Use the Zero Product Property to solve the following equation.
2. x(x + 3) = 32
A: ?
To solve the first equation by graphing the related function, we'll graph the function y = 4x^2 + 8x - 32 and find the x-values where the graph intersects the x-axis (y = 0).
To begin, rewrite the equation in the form y = 4x^2 + 8x - 32:
4x^2 + 8x = 32
4x^2 + 8x - 32 = 0
Next, plot the graph of the equation y = 4x^2 + 8x - 32 on a coordinate plane. It will be a quadratic curve.
To find the x-intercepts (where the curve intersects the x-axis), locate the points on the graph where y = 0. These are the solutions to the equation.
Once you have graphed the equation and found the x-intercepts, the x-values where the graph intersects the x-axis will be the solutions to the equation. In this case, they are the values of x at the points where y = 0.
Now, let's move on to the second equation.
To solve the equation using the Zero Product Property, we'll set each factor of the equation equal to zero and solve for x.
The equation is x(x + 3) = 32.
To apply the Zero Product Property, we need to set each factor equal to zero:
x = 0 or x + 3 = 0
Now, solve each equation individually:
For the first equation, x = 0, there is a single solution, which is x = 0.
For the second equation, x + 3 = 0, we can isolate x by subtracting 3 from both sides of the equation:
x = -3
So the solutions to the equation x(x + 3) = 32 are x = 0 and x = -3.
To solve the equation 4x^2 + 8x = 32 by graphing, first rearrange the equation to the standard form: 4x^2 + 8x - 32 = 0.
To graph the related function, we need to plot the points where the graph intersects the x-axis.
Let's first evaluate the discriminant (b^2 - 4ac) of the quadratic equation:
Discriminant (D) = (8)^2 - 4(4)(-32)
= 64 + 512
= 576
Since the discriminant is positive (D > 0), the equation has two distinct real solutions.
Next, let's find the x-intercepts by factoring or using the quadratic formula.
To factor the equation, we can rewrite it as:
4(x^2 + 2x - 8) = 0
Now, we need to find two numbers that multiply to -8 and add up to 2.
Since 4 * (-2) = -8 and 4 - 2 = 2, the factors of the equation are (x - 2)(x + 4) = 0.

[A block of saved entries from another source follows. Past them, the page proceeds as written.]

(* ===== verification/Pci.v ===== *)
(** * The PCI bridge

    [src/kernel/linux-2.4.19/arch/arm/mach-pl1029/pl_pci.c]: the registers of the
    devices are read and written through an address and a data register, the host
    bridge and the USB controller are made up by software, and at the start every
    device on the bus gets its addresses and its interrupt.

    A register of a device has bits that can be written, bits that are cleared by
    writing a one, as those of the status ([drivers/pci/pci.c], line 1293, and
    [drivers/net/8139too.c], line 2001, clear them so), and bits that cannot be changed;
    where there is no device, all bits read as one.

    The properties are in [PciTheorems]. *)

From S2P Require Import Prelude.

Local Open Scope Z_scope.

Definition PCIBIOS_SUCCESSFUL : Z := 0.
Definition PCIBIOS_BAD_REGISTER_NUMBER : Z := 0x87.
Definition ONES : Z := 0xffffffff.

Definition PCI_VENDOR_ID : Z := 0x00.
Definition PCI_DEVICE_ID : Z := 0x02.
Definition PCI_COMMAND : Z := 0x04.
Definition PCI_STATUS : Z := 0x06.
Definition PCI_CLASS_REVISION : Z := 0x08.
Definition PCI_CLASS_DEVICE : Z := 0x0a.
Definition PCI_CACHE_LINE_SIZE : Z := 0x0c.
Definition PCI_LATENCY_TIMER : Z := 0x0d.
Definition PCI_HEADER_TYPE : Z := 0x0e.
Definition PCI_BASE_ADDRESS_0 : Z := 0x10.
Definition PCI_ROM_ADDRESS : Z := 0x30.
Definition PCI_ROM_ADDRESS1 : Z := 0x38.
Definition PCI_INTERRUPT_LINE : Z := 0x3c.
Definition PCI_INTERRUPT_PIN : Z := 0x3d.
Definition PCI_MIN_GNT : Z := 0x3e.
Definition PCI_MAX_LAT : Z := 0x3f.

Definition PCI_BASE_ADDRESS_MEM_MASK : Z := 0xfffffff0.
Definition PCI_BASE_ADDRESS_IO_MASK : Z := 0xfffffffc.
Definition PCI_ROM_ADDRESS_MASK : Z := 0xfffff800.
Definition PCI_COMMAND_IO : Z := 0x1.
Definition PCI_COMMAND_MEMORY : Z := 0x2.
Definition PCI_COMMAND_MASTER : Z := 0x4.
Definition PCI_STATUS_CAP_LIST : Z := 0x10.
Definition PCI_STATUS_FAST_BACK : Z := 0x80.
Definition PCI_STATUS_DEVSEL_MEDIUM : Z := 0x200.
Definition PCI_STATUS_REC_MASTER_ABORT : Z := 0x2000.
Definition PCI_HEADER_TYPE_NORMAL : Z := 0.
Definition PCI_HEADER_TYPE_BRIDGE : Z := 1.
Definition PCI_HEADER_TYPE_CARDBUS : Z := 2.
Definition PCI_CLASS_BRIDGE_HOST : Z := 0x0600.
Definition PCI_CLASS_SERIAL_USB : Z := 0x0c03.
Definition PCI_CLASS_OHCI_INF : Z := 0x10.

Definition PROLIFIC_PCI_ID : Z := 0x180D.
Definition PROLIFIC_PCI_HOSTBRIDGE_ID : Z := 0x1A00.
Definition PROLIFIC_PCI_HOSTBRIDGE_REVISION : Z := 1.
Definition PROLIFIC_PCI_USBOHCI_ID : Z := 0x2300.
Definition PROLIFIC_PCI_USBOHCI_REVISION : Z := 1.
Definition PL_PCI_USB_DEVICE : Z := 4 + 1.
Definition PL_USB_BASE_ADDRESS : Z := 0x18000000.
Definition PL_USB_BAR_SIZING : Z := 0xfffff000.
Definition IRQ_PL_USB_HOST : Z := 9.
Definition IRQ_PL_PCI_DEV0 : Z := 4.

Definition PL_PCI_IO_BASE : Z := 0xdb800000.
Definition PL_PCI_IO_MASK : Z := 0xffff.
Definition PL_PCI_MEM_START : Z := 0x1a000000.
Definition PL_PCI_MEM_END : Z := 0xda000000 + 0x1000000 - 1.
Definition PL_PCI_IO_START : Z := 0x1b800000.
Definition PL_PCI_IO_END : Z := 0xdb800000 + 0x1000 - 1.
Definition PL_PCI_MAX_RESOURCE : Z := 128.
Definition PL_PCI_IO_RESOURCE : Z := 1.

Definition PCI_DEVFN (slot func : Z) : Z := Z.lor (Z.shiftl (Z.land slot 0x1f) 3) (Z.land func 0x07).
Definition PCI_SLOT (devfn : Z) : Z := Z.land (Z.shiftr devfn 3) 0x1f.
Definition PCI_FUNC (devfn : Z) : Z := Z.land devfn 0x07.

(** ** State *)

Record resource : Type := mk_res { start : Z; end_ : Z }.

(** A register: its value, the bits that can be written, and those that a one clears. *)
Record register : Type := mk_register { value : Z; writable_bits : Z; clear_bits : Z }.

(** [cfgaddr] is the address register, [space] what the addresses lead to, [children]
    the regions in memory and among the ports, in the order of the list. *)
Record pci : Type := mk_pci {
  cfgaddr : Z; space : gmap Z register; bar_sizing : bool; ifree_res : Z; mem_children : list resource; io_children : list resource }.

Definition with_cfgaddr (a : Z) (s : pci) : pci := mk_pci a (space s) (bar_sizing s) (ifree_res s) (mem_children s) (io_children s).
Definition with_space (m : gmap Z register) (s : pci) : pci := mk_pci (cfgaddr s) m (bar_sizing s) (ifree_res s) (mem_children s) (io_children s).
Definition with_sizing (b : bool) (s : pci) : pci := mk_pci (cfgaddr s) (space s) b (ifree_res s) (mem_children s) (io_children s).
Definition next_res (s : pci) : pci := mk_pci (cfgaddr s) (space s) (bar_sizing s) (ifree_res s + 1) (mem_children s) (io_children s).
Definition with_children (ires : Z) (l : list resource) (s : pci) : pci :=
  if ires =? PL_PCI_IO_RESOURCE then mk_pci (cfgaddr s) (space s) (bar_sizing s) (ifree_res s) (mem_children s) l
  else mk_pci (cfgaddr s) (space s) (bar_sizing s) (ifree_res s) l (io_children s).
Definition children (ires : Z) (s : pci) : list resource := if ires =? PL_PCI_IO_RESOURCE then io_children s else mem_children s.

Record pci_dev : Type := mk_dev { bus_number : Z; devfn : Z; device : Z; hdr_type : Z }.

(** The data register. *)
Definition read_data (s : pci) : Z := match space s !! cfgaddr s with Some r => value r | None => ONES end.
Definition merge (mask new old : Z) : Z := Z.lor (Z.land new mask) (Z.land old (Z.lnot mask)).
Definition latch (mask clear new old : Z) : Z := merge mask new (Z.land old (Z.lnot (Z.land new clear))).
Definition register_set (r : register) (data : Z) : register :=
  mk_register (latch (writable_bits r) (clear_bits r) data (value r)) (writable_bits r) (clear_bits r).
Definition write_data (data : Z) (s : pci) : pci :=
  match space s !! cfgaddr s with
  | Some r => with_space (<[cfgaddr s := register_set r data]> (space s)) s
  | None => s
  end.

(** ** Reading and writing registers *)

Inductive access : Type := PCI_ACCESS_READ | PCI_ACCESS_WRITE.

Definition pl_pcibios_usb_access (a : access) (where_ data : Z) (s : pci) : Z * pci :=
  match a with
  | PCI_ACCESS_WRITE => (data, if (where_ =? PCI_BASE_ADDRESS_0) && (data =? ONES) then with_sizing true s else s)
  | PCI_ACCESS_READ =>
      if (where_ =? PCI_VENDOR_ID) || (where_ =? PCI_DEVICE_ID) then (Z.lor (Z.shiftl PROLIFIC_PCI_USBOHCI_ID 16) PROLIFIC_PCI_ID, s)
      else if (where_ =? PCI_COMMAND) || (where_ =? PCI_STATUS) then
        (Z.lor (Z.lor PCI_COMMAND_MASTER PCI_COMMAND_MEMORY) (Z.shiftl (Z.lor PCI_STATUS_DEVSEL_MEDIUM PCI_STATUS_CAP_LIST) 16), s)
      else if (where_ =? PCI_CLASS_REVISION) || (where_ =? PCI_CLASS_DEVICE) then
        (Z.lor (Z.lor (Z.shiftl PCI_CLASS_SERIAL_USB 16) (Z.shiftl PCI_CLASS_OHCI_INF 8)) PROLIFIC_PCI_USBOHCI_REVISION, s)
      else if (where_ =? PCI_CACHE_LINE_SIZE) || (where_ =? PCI_HEADER_TYPE) || (where_ =? PCI_LATENCY_TIMER) then
        (Z.lor (Z.lor 0x08 (Z.shiftl 32 8)) (Z.shiftl PCI_HEADER_TYPE_NORMAL 16), s)
      else if where_ =? PCI_BASE_ADDRESS_0 then
        (if bar_sizing s then (PL_USB_BAR_SIZING, with_sizing false s) else (PL_USB_BASE_ADDRESS, s))
      else if (where_ =? PCI_INTERRUPT_LINE) || (where_ =? PCI_INTERRUPT_PIN) || (where_ =? PCI_MIN_GNT) || (where_ =? PCI_MAX_LAT) then
        (Z.lor (Z.lor (Z.lor IRQ_PL_USB_HOST (Z.shiftl 1 8)) (Z.shiftl 1 16)) (Z.shiftl 42 24), s)
      else (0, s)
  end.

So, we have two solutions:
x - 2 = 0 => x = 2
x + 4 = 0 => x = -4
Now, we can plot the graph by determining the y-intercept and two x-intercepts on the coordinate plane.

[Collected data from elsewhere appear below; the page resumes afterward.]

(* ===== verification/PciTheorems.v ===== *)
(** * Properties of the PCI bridge

    [config_refined]: what the registers of a device are as a memory of bytes;
    [status_cleared]: what a write of the command does to the status.
    [region_granted]: where a region that is handed out lies.  Then what a device is
    given at the start ([card_set_up]), and where the code does not do what it should:
    [overlap_granted], [window_left], [bridge_header]. *)

From Stdlib Require Import Sorted.
From S2P Require Import Prelude Pci.

Local Open Scope Z_scope.

(** ** Registers *)

Inductive cfg_op : Type := WriteByte (i v : Z) | WriteWord (i v : Z) | WriteDword (i v : Z).

Definition cfg_run (dev : pci_dev) (s : pci) (o : cfg_op) : pci :=
  match o with
  | WriteByte i v => snd (pl_pcibios_write_config_byte dev i v s)
  | WriteWord i v => snd (pl_pcibios_write_config_word dev i v s)
  | WriteDword i v => snd (pl_pcibios_write_config_dword dev i v s)
  end.

(** Where an operation writes, how many bytes, and which. *)
Definition op_at (o : cfg_op) : Z := match o with WriteByte i _ | WriteWord i _ | WriteDword i _ => i end.
Definition op_len (o : cfg_op) : Z := match o with WriteByte _ _ => 1 | WriteWord _ _ => 2 | WriteDword _ _ => 4 end.
Definition op_data (o : cfg_op) : Z := match o with WriteByte _ v | WriteWord _ v => v | WriteDword i v => trimmed i v end.

Definition op_fits (o : cfg_op) : Prop :=
  0 <= op_at o < 256 ∧ op_at o mod op_len o = 0 ∧ 0 <= match o with WriteByte _ v | WriteWord _ v | WriteDword _ v => v end < 2 ^ (8 * op_len o).

(** The same on bytes, of which only some bits can be written and some are cleared by a
    one.  The bytes of the double word that the operation does not name are written,
    too, with what they hold. *)
Definition op_byte (f : Z → Z) (o : cfg_op) (j : Z) : Z :=
  if decide (op_at o <= j < op_at o + op_len o) then Z.land (Z.shiftr (op_data o) (8 * (j - op_at o))) 0xff else f j.
Definition bytes_op (mask clear : Z → Z) (f : Z → Z) (o : cfg_op) (j : Z) : Z :=
  if decide (op_at o / 4 = j / 4) then latch (mask j) (clear j) (op_byte f o j) (f j) else f j.

Lemma trimmed_range i v : 0 <= v < 2 ^ 32 → 0 <= trimmed i v < 2 ^ 32.
Proof.
  intros Hv. unfold trimmed. destruct (_ && _ && _); [|done]. change PL_PCI_IO_MASK with (Z.ones 16). rewrite Z.land_ones by lia.
  pose proof (Z.mod_pos_bound v (2 ^ 16) ltac:(lia)). lia.
Qed.

(** Every operation is one write of a word. *)
Definition op_word (o : cfg_op) (w : Z) : Z :=
  match o with
  | WriteByte i v => Z.lor (Z.land w (not32 (Z.shiftl 0xff (byte_shift i)))) (Z.shiftl v (byte_shift i))
  | WriteWord i v => Z.lor (Z.land w (not32 (Z.shiftl 0xffff (byte_shift i)))) (Z.shiftl v (byte_shift i))
  | WriteDword i v => trimmed i v
  end.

The y-intercept is found by setting x = 0 and solving the equation:
4(0)^2 + 8(0) - 32 = 0
-32 = 0
So, the y-intercept is (0, -32).
The x-intercepts are (2, 0) and (-4, 0).
Now, we can plot these three points, connect them to form a parabola, and graph the related function.
The graph shows a downward-opening parabola that intersects the x-axis at x = 2 and x = -4.
To solve the equation x(x + 3) = 32 using the Zero Product Property, we need to set each factor equal to zero and solve for x.
So, we have the following two equations:
x = 0
x + 3 = 0
The first equation gives us the solution x = 0.
For the second equation, subtracting 3 from both sides gives:
x = -3
Therefore, the solutions to the equation x(x + 3) = 32 are x = 0 and x = -3.